Only one stretch of the records below is wanted: the lines from the one holding "Definition parse_unsigned (max" through the one holding "unfold str_len. rewrite". Return it exactly, both ends included.

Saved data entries
**********
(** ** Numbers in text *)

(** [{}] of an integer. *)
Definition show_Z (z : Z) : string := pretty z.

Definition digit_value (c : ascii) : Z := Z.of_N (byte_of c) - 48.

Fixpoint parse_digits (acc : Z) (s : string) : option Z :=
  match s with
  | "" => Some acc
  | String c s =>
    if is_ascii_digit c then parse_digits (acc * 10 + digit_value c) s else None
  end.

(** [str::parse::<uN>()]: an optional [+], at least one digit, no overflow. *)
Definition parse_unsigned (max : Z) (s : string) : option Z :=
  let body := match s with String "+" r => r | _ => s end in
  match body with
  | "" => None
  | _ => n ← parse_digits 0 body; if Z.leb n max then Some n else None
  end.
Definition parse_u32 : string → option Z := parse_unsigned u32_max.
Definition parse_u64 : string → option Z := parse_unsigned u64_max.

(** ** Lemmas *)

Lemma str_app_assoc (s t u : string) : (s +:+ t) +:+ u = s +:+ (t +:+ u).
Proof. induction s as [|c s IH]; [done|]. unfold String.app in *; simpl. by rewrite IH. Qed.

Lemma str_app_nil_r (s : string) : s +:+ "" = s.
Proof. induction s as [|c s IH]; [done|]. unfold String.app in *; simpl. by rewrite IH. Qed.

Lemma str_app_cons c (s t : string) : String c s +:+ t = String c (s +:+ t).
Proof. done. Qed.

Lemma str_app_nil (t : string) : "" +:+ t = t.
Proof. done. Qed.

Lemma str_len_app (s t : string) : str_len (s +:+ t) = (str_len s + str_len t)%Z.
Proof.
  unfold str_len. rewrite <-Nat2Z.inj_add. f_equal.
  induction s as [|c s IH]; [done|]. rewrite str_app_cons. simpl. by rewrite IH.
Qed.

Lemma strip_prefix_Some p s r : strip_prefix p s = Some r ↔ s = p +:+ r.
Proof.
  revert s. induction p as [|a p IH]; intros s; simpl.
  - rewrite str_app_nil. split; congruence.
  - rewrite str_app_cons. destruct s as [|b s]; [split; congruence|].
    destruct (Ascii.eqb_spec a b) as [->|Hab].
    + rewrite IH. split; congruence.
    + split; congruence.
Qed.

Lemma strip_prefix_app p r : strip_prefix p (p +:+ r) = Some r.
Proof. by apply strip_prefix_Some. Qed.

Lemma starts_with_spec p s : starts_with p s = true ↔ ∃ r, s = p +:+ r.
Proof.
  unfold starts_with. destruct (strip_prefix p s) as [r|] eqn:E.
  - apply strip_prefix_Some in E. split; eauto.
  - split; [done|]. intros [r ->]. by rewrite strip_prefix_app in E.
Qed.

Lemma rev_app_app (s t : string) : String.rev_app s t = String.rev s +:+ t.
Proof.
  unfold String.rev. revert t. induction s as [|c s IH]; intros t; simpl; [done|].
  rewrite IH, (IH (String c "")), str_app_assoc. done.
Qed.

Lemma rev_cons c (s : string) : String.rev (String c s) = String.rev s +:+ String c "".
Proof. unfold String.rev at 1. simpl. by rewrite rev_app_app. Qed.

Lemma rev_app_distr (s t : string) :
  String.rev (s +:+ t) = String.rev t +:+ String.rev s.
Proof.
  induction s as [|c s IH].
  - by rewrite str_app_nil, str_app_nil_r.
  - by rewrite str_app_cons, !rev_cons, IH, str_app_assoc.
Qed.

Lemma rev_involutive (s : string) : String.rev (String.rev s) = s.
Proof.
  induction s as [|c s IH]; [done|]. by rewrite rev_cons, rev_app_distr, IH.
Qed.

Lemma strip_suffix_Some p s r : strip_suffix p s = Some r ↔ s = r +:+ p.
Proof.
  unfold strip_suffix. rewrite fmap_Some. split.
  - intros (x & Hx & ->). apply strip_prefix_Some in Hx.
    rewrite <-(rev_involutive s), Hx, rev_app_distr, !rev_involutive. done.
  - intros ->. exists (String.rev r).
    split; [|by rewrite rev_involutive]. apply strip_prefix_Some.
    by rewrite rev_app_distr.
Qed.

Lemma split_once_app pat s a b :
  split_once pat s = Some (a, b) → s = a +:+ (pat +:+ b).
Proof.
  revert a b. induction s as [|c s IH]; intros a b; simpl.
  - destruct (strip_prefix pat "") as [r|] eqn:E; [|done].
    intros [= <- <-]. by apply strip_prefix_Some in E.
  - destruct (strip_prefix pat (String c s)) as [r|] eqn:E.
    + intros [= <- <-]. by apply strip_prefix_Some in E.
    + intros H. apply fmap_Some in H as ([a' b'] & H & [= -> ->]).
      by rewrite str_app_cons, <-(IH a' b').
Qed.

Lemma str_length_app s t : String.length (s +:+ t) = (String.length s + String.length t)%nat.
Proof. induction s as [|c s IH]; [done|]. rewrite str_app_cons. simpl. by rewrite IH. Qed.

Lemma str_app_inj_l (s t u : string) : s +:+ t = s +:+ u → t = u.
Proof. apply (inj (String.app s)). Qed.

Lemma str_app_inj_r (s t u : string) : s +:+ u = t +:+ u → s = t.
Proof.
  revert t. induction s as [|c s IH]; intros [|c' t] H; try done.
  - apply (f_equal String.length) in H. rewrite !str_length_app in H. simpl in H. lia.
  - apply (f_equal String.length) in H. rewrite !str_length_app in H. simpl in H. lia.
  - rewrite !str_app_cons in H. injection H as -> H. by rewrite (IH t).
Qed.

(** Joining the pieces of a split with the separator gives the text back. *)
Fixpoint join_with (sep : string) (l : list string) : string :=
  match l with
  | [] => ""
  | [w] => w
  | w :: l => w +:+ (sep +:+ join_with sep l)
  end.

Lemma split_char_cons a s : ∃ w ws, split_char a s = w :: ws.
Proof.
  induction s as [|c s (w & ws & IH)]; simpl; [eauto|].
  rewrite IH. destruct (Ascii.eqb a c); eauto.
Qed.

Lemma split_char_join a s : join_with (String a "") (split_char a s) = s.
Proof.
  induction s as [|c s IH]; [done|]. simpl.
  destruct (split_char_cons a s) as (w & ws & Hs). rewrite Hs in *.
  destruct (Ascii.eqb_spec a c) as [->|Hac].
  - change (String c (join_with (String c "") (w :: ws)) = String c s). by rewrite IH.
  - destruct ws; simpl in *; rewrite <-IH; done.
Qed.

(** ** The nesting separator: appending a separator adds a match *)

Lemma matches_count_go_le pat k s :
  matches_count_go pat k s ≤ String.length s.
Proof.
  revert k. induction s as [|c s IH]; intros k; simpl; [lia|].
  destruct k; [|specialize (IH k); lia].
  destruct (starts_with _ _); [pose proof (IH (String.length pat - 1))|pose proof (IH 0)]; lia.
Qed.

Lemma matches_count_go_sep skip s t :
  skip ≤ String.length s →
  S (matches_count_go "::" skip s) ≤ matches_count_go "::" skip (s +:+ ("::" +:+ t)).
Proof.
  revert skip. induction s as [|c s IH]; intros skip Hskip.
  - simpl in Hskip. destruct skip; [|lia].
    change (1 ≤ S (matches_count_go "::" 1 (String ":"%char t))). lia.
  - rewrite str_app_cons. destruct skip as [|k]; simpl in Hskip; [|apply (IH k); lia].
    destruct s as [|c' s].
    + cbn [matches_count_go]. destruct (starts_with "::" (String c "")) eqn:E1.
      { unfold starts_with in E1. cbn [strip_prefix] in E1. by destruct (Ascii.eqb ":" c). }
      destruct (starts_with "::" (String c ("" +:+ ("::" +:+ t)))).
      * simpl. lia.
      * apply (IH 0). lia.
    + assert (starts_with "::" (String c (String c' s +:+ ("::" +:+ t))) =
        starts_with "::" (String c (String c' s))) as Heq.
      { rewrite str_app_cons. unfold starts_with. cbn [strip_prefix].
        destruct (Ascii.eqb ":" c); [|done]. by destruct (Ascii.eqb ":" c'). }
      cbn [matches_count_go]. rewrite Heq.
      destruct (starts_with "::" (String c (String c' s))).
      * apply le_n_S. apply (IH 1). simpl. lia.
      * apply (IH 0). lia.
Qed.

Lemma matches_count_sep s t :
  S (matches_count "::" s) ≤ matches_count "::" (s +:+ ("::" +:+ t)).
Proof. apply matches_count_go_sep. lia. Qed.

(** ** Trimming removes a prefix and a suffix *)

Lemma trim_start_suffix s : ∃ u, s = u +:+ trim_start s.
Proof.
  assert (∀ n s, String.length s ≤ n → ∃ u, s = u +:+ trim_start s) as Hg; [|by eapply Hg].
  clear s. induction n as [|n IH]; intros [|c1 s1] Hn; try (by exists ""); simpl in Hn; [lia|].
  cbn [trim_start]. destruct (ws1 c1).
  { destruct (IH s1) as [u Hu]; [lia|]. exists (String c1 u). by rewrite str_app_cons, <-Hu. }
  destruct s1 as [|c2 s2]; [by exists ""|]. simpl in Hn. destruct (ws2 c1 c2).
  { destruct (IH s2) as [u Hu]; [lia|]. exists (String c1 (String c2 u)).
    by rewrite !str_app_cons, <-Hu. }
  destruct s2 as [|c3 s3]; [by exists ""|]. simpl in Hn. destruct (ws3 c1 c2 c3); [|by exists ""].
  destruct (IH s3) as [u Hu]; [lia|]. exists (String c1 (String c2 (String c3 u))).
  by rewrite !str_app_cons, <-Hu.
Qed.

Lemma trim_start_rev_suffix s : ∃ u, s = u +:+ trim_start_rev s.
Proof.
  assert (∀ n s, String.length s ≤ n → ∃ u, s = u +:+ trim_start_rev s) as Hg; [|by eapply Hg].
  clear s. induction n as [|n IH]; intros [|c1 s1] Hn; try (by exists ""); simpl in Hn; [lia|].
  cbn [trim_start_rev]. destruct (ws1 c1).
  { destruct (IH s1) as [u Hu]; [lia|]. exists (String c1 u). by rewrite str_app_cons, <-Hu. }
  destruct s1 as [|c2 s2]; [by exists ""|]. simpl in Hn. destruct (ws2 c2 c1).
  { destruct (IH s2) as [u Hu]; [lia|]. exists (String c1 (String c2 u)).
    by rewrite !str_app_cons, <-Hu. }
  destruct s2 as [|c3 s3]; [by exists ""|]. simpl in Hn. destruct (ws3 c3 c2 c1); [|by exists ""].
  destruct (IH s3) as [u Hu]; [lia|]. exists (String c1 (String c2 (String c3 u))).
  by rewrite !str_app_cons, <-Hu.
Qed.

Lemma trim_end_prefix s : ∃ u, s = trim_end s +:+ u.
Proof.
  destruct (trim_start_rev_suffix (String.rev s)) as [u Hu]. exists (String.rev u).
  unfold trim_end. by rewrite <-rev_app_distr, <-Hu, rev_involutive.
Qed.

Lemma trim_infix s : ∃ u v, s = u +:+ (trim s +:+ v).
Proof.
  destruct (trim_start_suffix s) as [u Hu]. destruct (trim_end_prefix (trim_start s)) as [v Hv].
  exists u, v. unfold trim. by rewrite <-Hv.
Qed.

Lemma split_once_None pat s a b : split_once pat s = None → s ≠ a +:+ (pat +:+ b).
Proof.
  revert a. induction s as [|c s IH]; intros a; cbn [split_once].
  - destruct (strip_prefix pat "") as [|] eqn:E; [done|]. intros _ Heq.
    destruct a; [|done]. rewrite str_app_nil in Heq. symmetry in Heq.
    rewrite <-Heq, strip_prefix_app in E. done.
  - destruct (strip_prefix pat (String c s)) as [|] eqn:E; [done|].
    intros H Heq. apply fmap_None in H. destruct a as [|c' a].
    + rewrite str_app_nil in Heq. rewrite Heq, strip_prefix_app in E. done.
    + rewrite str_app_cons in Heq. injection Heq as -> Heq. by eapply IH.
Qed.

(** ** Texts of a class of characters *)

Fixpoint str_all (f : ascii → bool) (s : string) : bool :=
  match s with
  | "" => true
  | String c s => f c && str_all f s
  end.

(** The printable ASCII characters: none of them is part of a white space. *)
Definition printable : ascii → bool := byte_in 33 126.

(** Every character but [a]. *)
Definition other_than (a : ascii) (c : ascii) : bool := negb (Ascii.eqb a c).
**********
ANSWER TO THIS EXERCISE →
Definition parse_unsigned (max : Z) (s : string) : option Z :=
  let body := match s with String "+" r => r | _ => s end in
  match body with
  | "" => None
  | _ => n ← parse_digits 0 body; if Z.leb n max then Some n else None
  end.
Definition parse_u32 : string → option Z := parse_unsigned u32_max.
Definition parse_u64 : string → option Z := parse_unsigned u64_max.

(** ** Lemmas *)

Lemma str_app_assoc (s t u : string) : (s +:+ t) +:+ u = s +:+ (t +:+ u).
Proof. induction s as [|c s IH]; [done|]. unfold String.app in *; simpl. by rewrite IH. Qed.

Lemma str_app_nil_r (s : string) : s +:+ "" = s.
Proof. induction s as [|c s IH]; [done|]. unfold String.app in *; simpl. by rewrite IH. Qed.

Lemma str_app_cons c (s t : string) : String c s +:+ t = String c (s +:+ t).
Proof. done. Qed.

Lemma str_app_nil (t : string) : "" +:+ t = t.
Proof. done. Qed.

Lemma str_len_app (s t : string) : str_len (s +:+ t) = (str_len s + str_len t)%Z.
Proof.
  unfold str_len. rewrite <-Nat2Z.inj_add. f_equal.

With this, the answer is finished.